Javascript has very explicit metaprogramming built in, albeit introduced more recently than ES1 (the first version of Javascript), and in part due to discussion on the es-discuss mailing list (https://mail.mozilla.org/listinfo/es-discuss), I’ve become aware of the opportunities I’d missed by not using Reflect and Proxy for metaprogramming.
Reflect
There’s some useful, but very not helpful, documentation on reflect on MDN (https://developer.mozilla.org/en-US/docs/Web/JavaScript/Reference/Global_Objects/Reflect).
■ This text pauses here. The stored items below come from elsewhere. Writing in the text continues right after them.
Lemma C4_zero_raises_negative_is_empty_witness :
  -1 ≤ 0
  ∧ match QGrams__init__ (Int (-1)) "$#" (Int 0) ScalerNone with
    | inl e =>
        -1 = 0 ∧ e = ValueError "Use WhitespaceTokenizer instead of qval=0."
    | inr self =>
        -1 < 0
        ∧ ∀ s, ∃ self', tokenize s self = Ok self'
                        ∧ _ordered_tokens self' = [] ∧ _tokens self' = ∅
    end.
Proof.
  split; [lia|].
  apply (C4_zero_raises_negative_is_empty (-1) "$#" (Int 0) ScalerNone).
  lia.
Defined.

(** ** Strings and slices *)

Section strings.

Implicit Types (s t : string) (c : ascii).

Lemma append_cons c s t : String c s +:+ t = String c (s +:+ t).
Proof. reflexivity. Qed.

Lemma length_append s t :
  String.length (s +:+ t) = (String.length s + String.length t)%nat.
Proof.
  induction s as [|c s IH]; [done|].
  rewrite append_cons. simpl. by rewrite IH.
Qed.

Lemma len_append s t : Py.len (s +:+ t) = Py.len s + Py.len t.
Proof. unfold Py.len. rewrite length_append. lia. Qed.

Lemma len_nonneg s : 0 ≤ Py.len s.
Proof. unfold Py.len. lia. Qed.

Lemma length_repeat c n : String.length (Py.repeat (String c "") n) = n.
Proof.
  induction n as [|n IH]; [done|].
  cbn [Py.repeat]. rewrite length_append, IH. done.
Qed.

Lemma len_mul c n : Py.len (Py.mul (String c "") n) = Z.max 0 n.
Proof. unfold Py.len, Py.mul. rewrite length_repeat. lia. Qed.

(** The padded string is the input plus [q - 1] symbols on each side,
    or the input itself without boundary symbols. *)
Lemma len_padded start_stop s q :
  Py.len (padded start_stop s q)
  = if decide (start_stop = "") then Py.len s
    else Py.len s + 2 * Z.max 0 (q - 1).
Proof.
  destruct start_stop as [|c rest]; simpl; [done|].
  rewrite !len_append, !len_mul. lia.
Qed.

Lemma len_padded_ge start_stop s q : Py.len s ≤ Py.len (padded start_stop s q).
Proof. rewrite len_padded. case_decide; lia. Qed.

Lemma get_is_Some s (n : nat) :
  (n < String.length s)%nat → is_Some (String.get n s).
Proof.
  revert n. induction s as [|c s IH]; intros n Hn; simpl in *; [lia|].
  destruct n as [|n]; [by eexists|]. apply IH. lia.
Qed.

(** Inside the string, [s[i]] is one character. *)
Lemma getitem_in_range s i :
  0 ≤ i < Py.len s →
  ∃ c, String.get (Z.to_nat i) s = Some c ∧ Py.getitem s i = String c "".
Proof.
  intros Hi. destruct (get_is_Some s (Z.to_nat i)) as [c Hc].
  - unfold Py.len in Hi. lia.
  - exists c. unfold Py.getitem. by rewrite Hc.
Qed.

(** Joining characters picked at in-range positions gives as many
    characters as positions, each the one picked. *)
Lemma length_join_getitem s (idx : list Z) :
  Forall (λ j, 0 ≤ j < Py.len s) idx →
  String.length (Py.join (Py.getitem s <$> idx)) = length idx.
Proof.
  induction 1 as [|j idx Hj _ IH]; [done|].
  destruct (getitem_in_range s j Hj) as (c & _ & Hc).
  cbn [fmap list_fmap Py.join]. rewrite Hc, append_cons.
  cbn [String.length length]. f_equal. exact IH.
Qed.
You may remember __proto__ as the means to get the prototype object for an object. Now, you can use Reflect.getPrototypeOf(). More importantly, you can use Reflect.setPrototypeOf(). In addition to setting the prototype of the object, thus changing its behavior, this use of Reflect highlights it’s primary use; changing objects on the fly without issue. Want to provide context to an element assignment? Use Reflect.set() to give a context for any this references. Want to make sure that a function is applied despite attempts to overload? Use Reflect.apply().
By taking object operations away from the object themselves, Reflect provides more flexibility and reliability to the manner in which objects and their flow can be manipulated. Though, there’s a yet more organized way that reflect can work, and it involves Proxy.
Proxy
The MDN documentation for Proxy (https://developer.mozilla.org/en-US/docs/Web/JavaScript/Reference/Global_Objects/Proxy) is substantially more useful than Reflect’s documentation, but just due to the examples.
While you can’t overload operators in Javascript as nicely as I’d like, Proxy provides some functionality in this style. If you want to give special consideration to something like assignment, you can use Proxy to define special cases for actions like apply, new, get, set, has, delete, among others. Instead of overloading, though, they’re calling these operations traps.
With reflect, proxy can also reference, use, or alter default methods for an object.
Consider Metaprogramming
Let’s take a word of advice from metaprogramming and not explicitly define when to use it. Instead, if you’re like me, you spend some amount of time in BASH or similar writing code that makes other code, or find yourself thinking something along the lines of “I need to do ___ but just a little differently depending on __”, think if the metaprogramming/reflection tools in Javascript (or whatever your language is; find a guide) can meet the need.